RECHTBANK ‘s-GRAVENHAGE
Nevenzittingsplaats Zutphen
Sector Bestuursrecht
Enkelvoudige kamer
Reg.nrs.: AWB 10/43291 VRONTN en AWB 10/43717 VRONTN
Uitspraak in de gedingen tussen de vreemdeling genaamd althans zich noemende:
[eiser]
geboren op [1988],
van Afghaanse nationaliteit,
verblijvende in het detentiecentrum te Rotterdam,
V-nummer: [nummer],
eiser,
gemachtigde: mr. R. Bom, advocaat te Breda,
en
de Minister voor Immigratie en Asiel
verweerder,
gemachtigde: R.L.F. Zandbelt, werkzaam bij de IND.
1. Procesverloop
Eiser heeft op 16 december 2010 beroep ingesteld tegen het voortduren van de bewaring. Dit beroep is geregistreerd onder AWB 10/43291.
Op 21 december 2010 heeft eiser tevens beroep ingesteld tegen de schriftelijke mededeling van verweerder van 14 december 2010 waarin wordt aangegeven dat de termijn van bewaring met 12 maanden wordt verlengd, ingaande 13 oktober 2010. Dit beroep is geregistreerd onder AWB 10/43717.
Beide beroepen strekken tevens tot toekenning van schadevergoeding.
De beroepen zijn gevoegd behandeld ter zitting van 29 december 2010. Eiser en zijn gemachtigde zijn met voorafgaande kennisgeving niet verschenen. Verweerder heeft zich doen vertegenwoordigen.
2. Overwegingen
2.1 Ingevolge artikel 8:1, eerste lid, van de Algemene wet bestuursrecht (hierna: Awb), gelezen in samenhang met artikel 8:69 van de Awb, dient de rechtbank het bestreden besluit te toetsen aan de hand van de tegen dat besluit aangevoerde beroepsgronden.
2.2 Met betrekking tot het beroep geregistreerd onder AWB 10/43291 overweegt de rechtbank dat het beroep tegen het voortduren van de maatregel van bewaring, opgelegd op 13 april 2010, laatstelijk bij uitspraak van 24 november 2010 (AWB 10/38455 VRONTN) ongegrond is verklaard. Thans staat uitsluitend ter beoordeling of het voortduren van de bewaring sedert het sluiten van het onderzoek in die procedure rechtmatig is.

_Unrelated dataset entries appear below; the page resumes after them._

(* ===== verification/BoxInv.v ===== *)
(** * The box of a running execution

    While a program runs, the place its output will be taken to is free, and the
    only mount in its box is its own: what [FinalizeExecute] relies on. *)

From S2P Require Import Prelude Enums Text Paths CNum Scores Data FileOps FilesSpec TaskGraph State Logs Specjudge Push PushBuild PushRows PushGraph Handlers HandlerFacts ScoringSpec WorkLoop LoopInv LoopSafe Effects EffectsSpec Isolation OutputSpec Links Lifecycle LinkSafe DiskInv.

Section Paths.
Context `{PathRoots}.

Lemma final_in_box id td stage : 0 <= id -> 0 <= td -> 0 <= stage ->
  below (box_path (BoxExecute id td stage)) (ExecuteBoxFinalOutput id td stage) = true.
Proof. intros. apply box_form_below; [done|]. right; left. by exists "output". Qed.

(** The setup of an execution does not touch the place of the output. *)
Lemma final_not_setup id td stage : 0 <= id -> 0 <= td -> 0 <= stage ->
  region (setup_execute_dirs id td stage) (ExecuteBoxFinalOutput id td stage) = false.
Proof.
  intros Hid Htd Hst. set (b := BoxExecute id td stage). assert (Hf : has_filename (box_path b) = true) by (by apply box_path_has_filename).
  unfold setup_execute_dirs, region. cbn [existsb].
  destruct (execute_paths id td stage false Hid Htd Hst) as (_ & _ & [_ ->]). simpl.
  assert (HT : apart (ExecuteBoxTdStrictPath id td stage false) (ExecuteBoxFinalOutput id td stage))
    by (by apply (components_apart (box_path b) "td" "output")).
  rewrite (proj1 HT). simpl. destruct (0 <? stage) eqn:E; [|done]. cbn [existsb]. rewrite orb_false_r.
  apply not_true_is_false. intros Hx. apply (box_path_below_ne (BoxExecute id td (stage - 1)) b (ExecuteBoxFinalOutput id td stage)).
  - simpl. lia.
  - done.
  - intros [=]. lia.
  - eapply below_trans; [|exact Hx]. apply final_in_box; lia.
  - by apply final_in_box.
Qed.
End Paths.

Section Box.
Context `{PathRoots} `{Config} `{JsonText} (kMaxParallel : Z).

(** The box of the execution [(id, td, stage)]. *)
Record output_clear (id td stage : Z) (d : Disk) : Prop := {
  oc_final : files d !! ExecuteBoxFinalOutput id td stage = None;
  oc_mounts : forall mt, mt ∈ mounts d -> below (ExecuteBoxPath id td stage) (mt_path mt) = true ->
    mt_path mt = Workdir (ExecuteBoxPath id td stage);
}.

Lemma output_clear_kept id td stage d d' : 0 <= id -> 0 <= td -> 0 <= stage -> output_clear id td stage d ->
  (forall q, below (ExecuteBoxPath id td stage) q = true -> files d' !! q = files d !! q /\
     (forall mt, mt_path mt = q -> (mt ∈ mounts d' <-> mt ∈ mounts d))) -> output_clear id td stage d'.
Proof.
  intros Hid Htd Hst [Hf Hm] Hk. split.
  - rewrite (proj1 (Hk _ (final_in_box id td stage Hid Htd Hst))). done.
  - intros mt Hin Hb. apply (proj2 (Hk _ Hb) mt eq_refl) in Hin. by apply Hm.
Qed.

(** It is so when the program starts. *)
Lemma started_clear m env t h headers f m' e i j : disk_inv m -> loop_inv kMaxParallel (mc_loop m) ->
  machine_step kMaxParallel m (LJudge (Dispatch env t h) headers f) m' -> headers_ok headers ->
  task_list (graph (lp_judge (mc_loop m))) !! t = Some e -> te_task e = exec_task i j ->
  task_list (graph (lp_judge (mc_loop m'))) !! t <> None ->
  output_clear (te_submission_internal_id e) i j (mc_disk m').
Proof.
  intros Hd Hl Hs Hh Ht Et Hn. apply step_disk in Hs as (He & Henv & Hp & Ha).
  destruct (inv_known _ _ t e (li_judge _ _ Hl) (dk_ids _ Hd) Ht) as [sr Hk].
  destruct (task_known_ok _ _ _ _ Hk) as [Hid (_ & Htd & Hst)]. rewrite Et in Htd, Hst. simpl in Htd, Hst.
  assert (Hw : t ∉ handle_tasks (lp_judge (mc_loop m))) by (apply (queue_waits _ _ _ Hl), He).
  pose proof (dk_unused _ Hd t e Ht Hw) as [[Hf Hm] _]. unfold entry_box, task_box in Hf, Hm. rewrite Et in Hf, Hm. simpl in Hf, Hm.
  destruct (step_quiet kMaxParallel m _ headers f (mc_loop m') Hd Hl He Hh Henv Hp) as [Hsafe _].
  destruct (dispatch_run _ _ env t h (mc_loop m') e Hl He Ht Hp Hn) as (s1 & Es & Etr).
  set (s0 := pop_task t (lp_judge (mc_loop m))) in *.
  assert (Hk0 : task_known s0 t e sr) by (by destruct Hk).
  pose proof (SetupExecute_dirs env s0 _ sr (te_task e) (tn_sub _ _ _ _ Hk0)) as Hlog. rewrite (tn_id _ _ _ _ Hk) in Hlog.
  unfold SetupTask in Es. rewrite Et in Es. rewrite Et in Hlog. specialize (Hlog ltac:(by split_and!)).
  change (SetupExecute env (te_submission_internal_id e) (exec_task i j) s0 = Done (true, s1)) in Es.
  unfold logs_at in Hlog. rewrite Es in Hlog. destruct Hlog as (es & Ees & Hes). simpl in Hes.
  change (trace s0) with (trace (lp_judge (mc_loop m))) in Ees.
  rewrite Etr, Ees, <- (assoc_L (++)), drop_app_length in Ha, Hsafe.
  assert (Hall : Forall (setup_execute_event (te_submission_internal_id e) i j)
      (es ++ [EvRunTask (te_submission_internal_id e) (te_task e) h])).
  { apply Forall_app. split; [done|]. constructor; [|done]. split; [constructor|done]. }
  split.
  - rewrite (so_files _ _ _ (events_local _ _ _ _ _ (region_closed _) (Forall_impl _ _ _ Hall (fun e He => proj1 He)) Hsafe Ha)).
    + by apply Hf, final_in_box.
    + by apply final_not_setup.
  - intros mt Hin Hb. destruct (events_mounts (Workdir (ExecuteBoxPath (te_submission_internal_id e) i j)) _ _ _ _ mt Hsafe
      (Forall_impl _ _ _ Hall (fun e He => proj2 He)) Ha Hin) as [Hx|?]; [|done]. by rewrite (Hm mt Hx) in Hb.
Qed.

Lemma run_clear m : 0 < kMaxParallel -> roots_ok -> machine_run kMaxParallel m -> forall t e i j,
  task_list (graph (lp_judge (mc_loop m))) !! t = Some e -> t ∈ handle_tasks (lp_judge (mc_loop m)) ->
  te_task e = exec_task i j -> output_clear (te_submission_internal_id e) i j (mc_disk m).
Proof.
  intros Hpar Hroots Hr. induction Hr as [d|m lab m' Hr IH Hs Hok]; intros t e i j Ht Hrun Et.
  { simpl in Ht. by rewrite lookup_empty in Ht. }
  pose proof (run_inv kMaxParallel m Hpar Hroots Hr) as Hd. pose proof (run_reachable kMaxParallel m Hr) as Hreach.
  pose proof (reachable_inv kMaxParallel Hpar _ Hreach) as Hl. pose proof (dk_ids _ Hd) as Hi.
  destruct (step_entry kMaxParallel m lab m' t e Hpar Hl Hs Ht) as [(e0 & He0 & E1 & E2)|[Hx _]]; [|done].
  rewrite E2. rewrite E1 in Et. assert (Hn : task_list (graph (lp_judge (mc_loop m'))) !! t <> None) by congruence.
  destruct (inv_known _ _ t e0 (li_judge _ _ Hl) Hi He0) as [sr Hk].
  destruct (task_known_ok _ _ _ _ Hk) as [Hid (_ & Htd & Hst)]. rewrite Et in Htd, Hst. simpl in Htd, Hst.
  assert (Eb : entry_box e0 = BoxExecute (te_submission_internal_id e0) i j) by (unfold entry_box, task_box; by rewrite Et).
  destruct (step_kinds kMaxParallel m lab m' t Hpar Hl Hi Hs Hn) as [Ho|[(h & -> & Eh)|(env & h & headers & f & -> & _)]].
  - assert (Hrun0 : t ∈ handle_tasks (lp_judge (mc_loop m))).
    { destruct lab as [a headers f|h|].
      - apply step_disk in Hs as (He & _ & Hp & _). destruct (is_push a) eqn:Ea.
        + destruct a as [sub mq| | | | |]; try done. simpl in Hp. unfold run in Hp. destruct He as [_ Hpk].
          destruct (PushSubmission_spec _ _ sub mq (li_judge _ _ Hl) Hpk) as [[E _]|(_ & s' & E & Hacc)]; rewrite E in Hp;
            injection Hp as E'; rewrite <- E' in Hrun; [done|]. simpl in Hrun. unfold handle_tasks in *.
          by rewrite (ac_handle _ _ _ _ Hacc) in Hrun.
        + destruct (ad_running _ _ _ (step_advanced kMaxParallel Hpar _ a _ Hl He Hp Ea) t Hrun) as [?|(env & h & ->)]; [done|].
          exfalso. destruct (Ho (te_submission_internal_id e0) (te_task e0)) as (t0 & e1 & Hne & He1 & _ & E3 & E4).
          { simpl. unfold entry_task. by rewrite He0. }
          apply Hne. eapply (sg_uniq _ _ _ (ss_graph _ _ _ (ji_sub _ _ (li_judge _ _ Hl) _ _ (tn_sub _ _ _ _ Hk)))); [exact He1|done|exact He0|done|done].
      - inversion Hs; subst. done.
      - inversion Hs; subst. done. }
    apply (output_clear_kept _ _ _ (mc_disk m)); try done; [by apply (IH t e0)|].
    change (ExecuteBoxPath (te_submission_internal_id e0) i j) with (box_path (BoxExecute (te_submission_internal_id e0) i j)).
    rewrite <- Eb. apply (step_isolated kMaxParallel m lab m'); try done.
    + by eapply step_follows.
    + by rewrite Eb.
    + by eapply spared_by_others.
  - assert (Hc : output_clear (te_submission_internal_id e0) i j (mc_disk m))
      by (apply (IH t e0); [done|by eapply in_handle_tasks|done]).
    inversion Hs as [|h0 id task d' Hrt Hp|]; subst. cbn [mc_disk]. unfold running_task, entry_task in Hrt. rewrite Eh in Hrt. simpl in Hrt.
    rewrite He0 in Hrt. injection Hrt as <- <-. change (task_box (te_submission_internal_id e0) (te_task e0)) with (entry_box e0) in Hp. rewrite Eb in Hp.
    destruct Hc as [Hf Hm]. split.
    + rewrite (pe_files _ _ _ Hp); [done| |].
      * by apply final_output_free, below_refl.
      * simpl. apply bool_decide_eq_false. intros Hx.
        destruct (execute_paths (te_submission_internal_id e0) i j true) as ([Hx' _] & _); [done..|].
        rewrite Hx in Hx'. by rewrite below_refl in Hx'.
    + by rewrite (pe_mounts _ _ _ Hp).
  - rewrite <- E2. rewrite E2. eapply started_clear; try done. apply Hok.
Qed.
End Box.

2.3 De rechtbank heeft bij haar uitspraak van 20 oktober 2010 (AWB 10/34271 VRONTN) geoordeeld dat en waarom het voortduren van de maatregel van bewaring van eiser, die niet voldoet aan zijn plicht volledig en actief mee te werken aan het onderzoek naar de vaststelling van zijn identiteit en nationaliteit en een procedure ter verkrijging van een verblijfsvergunning is gaan voeren met het kennelijke doel om de uitzetting te vertragen, na zes maanden nog gerechtvaardigd is. De rechtbank ziet in de voorgedragen beroepsgronden en de daarbij ingeroepen omstandigheid dat de bewaring van eiser thans ruim acht maanden voortduurt geen grond voor een ander oordeel. Daarbij overweegt zij dat uit de verslagen van de met eiser gevoerde vertrekgesprekken blijkt dat eiser volhardt in de weigering mee te werken aan het onderzoek ter vaststelling van zijn identiteit en nationaliteit, hoewel dat zijn plicht is.
2.4 Eiser heeft aangevoerd dat reëel zicht op uitzetting ontbreekt nu door deze rechtbank, nevenzittingsplaats Middelburg, nog geen uitspraak is gedaan op het door hem ingestelde beroep tegen de afwijzing van zijn asielaanvraag, waarvan de behandeling ter zitting op
9 december 2010 heeft plaatsgevonden. De rechtbank volgt eiser niet in dit betoog, waarbij zij overweegt dat sprake is van een tijdelijke belemmering in de uitzetting. In dit verband is van belang dat verweerder ter zitting heeft aangegeven dat, na een voor eiser negatieve uitspraak van de rechtbank, een nationaliteitsverklaring nodig is van de Afghaanse autoriteiten, waarvoor eiser bij die autoriteiten dient te worden gepresenteerd. Als eiser binnen drie weken na de uitspraak van de rechtbank, nevenzittingsplaats Middelburg, kan worden gepresenteerd, dan kan hij vervolgens binnen vier weken na afgifte van de nationaliteitsverklaring worden uitgezet, aldus verweerder. Gelet hierop overweegt de rechtbank dat thans geen grond bestaat voor het oordeel dat er geen redelijk vooruitzicht op verwijdering meer is.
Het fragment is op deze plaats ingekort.